Christian Sidor also wants students to appreciate the effort behind every object on display. He believes that students who accompany him on collecting trips — including an annual summer trip to Petrified Forest National Park in Arizona — benefit tremendously from seeing all the steps involved from discovery of a fossil to its display in a museum. These steps include excavating the fossil, then painstakingly removing the rock encasing it (in the Burke’s vertebrate paleontology lab), studying the fossil, publishing findings, scanning and 3D printing the skeleton as an online resource, and finally displaying the fossil.
“Without a museum on campus, a lot of those links in the chain aren’t there,” says Sidor. “Students can look at fossils in books and peer-reviewed papers, but it’s not the same as seeing the fossil in your hands, seeing the complete life cycle of the fossil on display.”
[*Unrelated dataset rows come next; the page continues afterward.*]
(** * conda/trust/signature_verification.py: the trust chain of [_SignatureVerification]

    A shallow embedding of the class [_SignatureVerification] and the
    properties of its four entry points: the memoized properties [enabled],
    [trusted_root] and [key_mgr], and [__call__].

    What is modelled, and how:
    - documents are JSON values as [json.load] returns them ([json]);
      JSON numbers are integers here: a float such as [1.5], which
      [json.load] can return and to which [+ 1] applies, is outside the
      model;
    - the artifact verification directory [context.av_data_dir] is a finite
      map from base names to documents, or missing altogether;
      [load_metadata_from_file] reads a name of that map and
      [write_metadata_to_file] stores one (it fails when the directory is
      missing);
    - the signing server is an oracle [session_get]: the answer to the n-th
      request of the process for a file name, either an exception of
      [session.get] or a response with a status and a body;
    - [verify_root], [verify_delegation] and [wrap_as_signable] of
      conda-content-trust, and the constants [INITIAL_TRUST_ROOT] and
      [KEY_MGR_FILE] of [conda.trust.constants], are parameters ([env]);
    - every modelled exception is a subclass of [Exception];
    - paths under the directory are their base names: they share the
      directory as a prefix, so [sorted] orders them as it orders the names;
    - the [session] property, the request headers, the time-outs and the
      warning filter of [_fetch_channel_signing_data] leave no mark on the
      results and are not modelled;
    - [lru_cache] on a property of the singleton is one memo cell per
      property, filled when the body returns and never when it raises; it
      takes no lock between its lookup and its store, so a caller whose
      lookup missed runs the body whatever the cell holds by then;
    - [makedirs] of line 64 is taken to succeed;
    - the [while] loop of [trusted_root] takes fuel: one unit per iteration. *)

From stdpp Require Import base gmap strings pretty list.
From Stdlib Require Import ZArith String Ascii.

Local Set Warnings "-register-all".
Open Scope string_scope.
Open Scope Z_scope.

(** ** Python values *)

Inductive json : Type :=
| JNull
| JBool (b : bool)
| JInt (z : Z)
| JStr (s : string)
| JList (l : list json)
| JObj (kv : list (string * json)).

(** The exceptions the code names or can meet.  [HTTPError] is the one the
    module imports from the connection gateway, raised by [raise_for_status];
    [ConnectionError] is the name the [except] clause of [key_mgr] uses, which
    the module does not import, hence the builtin; [OtherError] stands for
    every other subclass of [Exception] (an error of the HTTP library that is
    neither of the two, a verification error of conda-content-trust that is
    no [SignatureError]). *)
Inductive exn : Type :=
| HTTPError (status_code : Z)
| ConnectionError
| SignatureError
| ValueError
| KeyError
| TypeError
| OSError
| OtherError (name : string).

Inductive result (A : Type) : Type :=
| Ok (a : A)
| Err (e : exn).
Arguments Ok {A} a.
Arguments Err {A} e.

(** [bool(v)] *)
Definition truthy (v : json) : bool :=
  match v with
  | JNull => false
  | JBool b => b
  | JInt z => negb (z =? 0)
  | JStr s => negb (String.eqb s "")
  | JList l => match l with [] => false | _ => true end
  | JObj kv => match kv with [] => false | _ => true end
  end.

Fixpoint assoc (k : string) (kv : list (string * json)) : option json :=
  match kv with
  | [] => None
  | (k', v) :: kv' => if String.eqb k k' then Some v else assoc k kv'
  end.

Fixpoint assoc_set (k : string) (v : json) (kv : list (string * json))
  : list (string * json) :=
  match kv with
  | [] => [(k, v)]
  | (k', v') :: kv' =>
      if String.eqb k k' then (k, v) :: kv' else (k', v') :: assoc_set k v kv'
  end.

(** [d[k]] for a string key [k] *)
Definition getitem (d : json) (k : string) : result json :=
  match d with
  | JObj kv => match assoc k kv with Some v => Ok v | None => Err KeyError end
  | _ => Err TypeError
  end.

(** [d[k] = v] for a string key [k] *)
Definition setitem (d : json) (k : string) (v : json) : result json :=
  match d with
  | JObj kv => Ok (JObj (assoc_set k v kv))
  | _ => Err TypeError
  end.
Like Sidor, Adam Leaché, professor of biology and curator of herpetology and genetic resources, includes students on his collecting trips in locations around the globe. His focus is reptiles and amphibians, with specimens stored in glass bottles in 70% ethanol as part of the Burke’s herpetology collection.
Leaché became interested in herpetology through genetics research, finding that tremendous variations in traits among reptiles and amphibians provide insights into evolutionary biology. “Horned lizards are some of my favorites,” he says. “Some give live birth and others lay eggs. What factors lead to these variations within one genus of lizard? That‘s one of many interesting questions.”
Although Leaché has labs at the Burke and in the Life Sciences Building, undergraduates who join his research team always start by volunteering at Burke. “That gives them an appreciation of the diversity of reptiles and amphibians and how we catalog and care for them,” says Leaché. “They’ll volunteer at the Burke for up to a year before deciding on an independent research project.” Many of those student projects, using specimens from the museum collection, have led to published papers in peer-reviewed journals.
Asked about his roles as biology professor and Burke curator and whether he draws a line between the two, Leaché smiles.
“Where’s the line between my Burke Museum and Biology Department positions? There is no line,” he says. “It’s all for the same goals of doing research and building collections at the Burke and mentoring students and teaching. It’s all just one big mission.”